A call to the Haxe community

This a blog post version of my post on the Haxe forum which didn’t catch enough attention I think. Native Extensions are crucial for game development.

Update: Kha & OpenFL, for example, have their own IAP extensions because of the different engine architecture. The blog post mentionned share some thoughts on Native Extensions, in fact… but nothing concrete is going on at the moment, no repository shared. Finally the native code should be the same, but the wrapper around the extension can change depending the engine. A native extension should have different building scripts depending the engine targeted, but the same native & Haxe codes. I hope we’ll see examples in the near future.

We made recently several HTML5 games (Canvas/WebGL) that were also delivered as an app thanks to CocoonJS which deliver better performances than Phonegap/Cordova. But the journey wasn’t easy: no obb support on Android, push notification certificate needed for iOS, a custom analytics library didn’t work on Android but worked fine on iOS. It’s simple if you deliver your game with CocoonJS you don’t have any control on the packing solution and so the whole process could be a nightmare. Recently CocoonJS has updated its portal and finally announced pricing, no way! It’s time to reconsider some plan…
Unity WebGL is getting better, but still not ready to deliver properly WebGL browser mobile game. So it’s definitely time to focus (again) on Haxe!

There are a tons of awesome Haxe frameworks/libraries nowadays : OpenFL, NME, Luxe, Heaps, Kha… pick the one you want to make your mobile game! But each time I try a new “system” for mobile game I’m looking its ecosystem. Making a mobile game nowadays, is not only pushing pixels on screens, it’s also having access to native services like In App Purchase, Push Notifications, Facebook Connect… and many of them shouldn’t affect if you’re using OpenFL or Luxe…

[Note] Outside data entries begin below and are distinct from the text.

(* ===== verification/RecoveryScenario.v ===== *)
(** * RecoveryScenario: a concrete phone, adapter and day of polls, at which
    the theorems about the recovery are evaluated. *)
From S2P Require Import Prelude Worker Recovery.

Definition the_phone : string := "AA:BB".
Definition the_adapter : AdapterState := mkAdapterState ":1.5" "11:22" true true "on" 0 0 true.

(** Every collaborator answers; the poll at [t] sees [o]. *)
Definition answers (o : RecoveryObservation) : Answers :=
  mkAnswers false (Some the_adapter) true (Some o) true (Some true) true true true.
Definition well (t : Z) : Answers := answers (mkObservation true (Some t) true false).
Definition ill : Answers := answers (mkObservation false None true false).

(** [n] polls, 60 s apart, from time [t]; wall time is the clock plus a day. *)
Definition at_time (d t : Z) : event := ETime (sec d) (sec (t + 86400)).
Definition poll (healthy : bool) (t : Z) : list event :=
  [at_time 60 t; ETick (if healthy then well (sec t) else ill)].
Fixpoint polls (healthy : bool) (n : nat) (t : Z) : list event :=
  match n with
  | O => []
  | S n' => poll healthy (t + 60) ++ polls healthy n' (t + 60)
  end.

(** The worker runs its first operation, and the main loop its callbacks. *)
Definition run_operation : list event := [EPoolStart; EPoolFinish (Ok ()); EDeliver].

(** Adoption of the phone, 300 s of outage with an LE reset, the probe, and
    the cycle. *)
Definition outage : list event := polls true 2 0 ++ polls false 6 120 ++ run_operation ++ [EIdle ill].
Definition first_cycle : list event := EStart ill :: outage.
(** Health gives the attempt back; an hour later a second outage. *)
Definition second_outage : list event := polls true 62 480 ++ polls false 6 4200 ++ run_operation ++ [EIdle ill].
Definition second_cycle : list event := first_cycle ++ run_operation ++ second_outage.
(** The same for a daemon that starts after the first cycle. *)
Definition next_cycle : list event := EStart ill :: second_outage.

Definition after (es : list event) : World := run the_phone false es (World_init ∅ 0 0 []).

(** A probe that waits behind another operation, across a healthy poll and a
    whole second outage. *)
Definition stale_probe : list event :=
  EStart ill :: polls true 2 0 ++ polls false 5 120 ++ [EOther OpOther; EPoolStart] ++ poll false 480
  ++ poll true 540 ++ polls false 6 540 ++ [EPoolFinish (Ok ()); EDeliver] ++ run_operation ++ [EIdle ill].

(** The entry of the log at which the given action was taken last. *)
Definition is_healthy_poll (e : entry) : bool := match what e with AObserved o => healthy o | _ => false end.
Definition is_reset (e : entry) : bool := match what e with AResetLe => true | _ => false end.
Definition is_attempt (e : entry) : bool := match what e with ACycle _ => true | _ => false end.

(** What follows the last healthy poll. *)
Fixpoint since_healthy (l : list entry) : list entry :=
  match l with
  | [] => []
  | e :: l' => if existsb is_healthy_poll l' then since_healthy l' else if is_healthy_poll e then l' else l
  end.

I see engine offering their own solutions like Kha’s IAP or OpenFL’s IAP. But is there any reason why Kha created its own native extension?

Since native extensions should be engine independant it could be something managed via the Haxe Foundation! I was disappointed when I read the post on Sharing between frameworks (Nme / OpenFl / Kha / GameDuell / Heaps / Snow / YourGreatFramework ), nothing on Native Extensions!!

Making native extension is a complex task and require lots of works to be fully tested and updated (I made several for AIR), things like In App Purchase are critical in an application…

Is it something which could be managed by the Haxe Foundation? Or at least, be in one place? At the moment, it makes Haxe ecosystem feels way weaker than AIR’s one (and so hard to convince clients but also developers!) due to awesome ANEs developers like Distriqt & Milkman or also Unity thanks to Prime31 plugins. It would benefit to many developers. They could be free & open sourced available in one place, or even managed by a commercial company with pricing… at the moment Flambe sounds like the best way to go thanks to the AIR ecosystem which sounds more complete.

And you, what’s your current position concerning Haxe Native Extensions?

9 thoughts on “A call to the Haxe community

  1. I agree, this is the main reason I’m not yet using those great frameworks (and the fact I can’t generate an iOS app under Windows, as AIR does). I’m especially missing Amazon store IAP.

    I may have a try at Flambe though , even if I’m not sure how easy it is to use ANE with it yet.

    Thanks for the article!

  2. I totally agree, this is an Haxe evangelism friction point.
    How to convince my boss to use haxe for crossplatform development if it requires 1 month dev just to integrate iap or social ? no way…

  3. If I can share my thoughts here. Extensions are crucial points for every mobile application nowdays. Every developer if looking for sustainable incomes should implements some kind of payment for iOs/ Andorid or ads , should give easy access to game via Facebook login, Google + , etc, or it just should know what users do ( ga analytics). At the moment single developers try to create extension for specific haxe framework, which is not a bad idea, at least have something. If we all want extensions which can be used everywhete, someone should talk with these developers and create some stub to unify them ( it should answer of these questions: what JNI will be used to call native code, what is specific for this framework and how easy will be to separate the code) . Joshua ( from OpenFL) is trying to gather all extension under OpenFL branch ,which is maybe good start. I not seeing Haxe foundation managing these, yes someone shoudl do it, but all depends from developers who already create these extensions are the want to do it ? You should ask first them ( using specific framework forums or chat chanels)

  4. Many of the extensions that are hosted under the openfl banner can be used independently of OpenFL. If you look at the haxelib.json file you’ll note that many of those extensions don’t require the OpenFL library. The few that do require it can easily be retrofitted to eliminate the need for OpenFL if need be. Take for instance the admob extension hosted under openfl. From what i’ve seen it only leverages the timer() method from the openfl.Lib class. That can easily be replaced by a Haxe Timer instance if you want it to be library agnostic.

  5. Thanks dimu for the comment. What I’m afraid is about the extension architecture. Luxe, Kha & OpenFL don’t have a similar (engine) architecture and so not the same build process.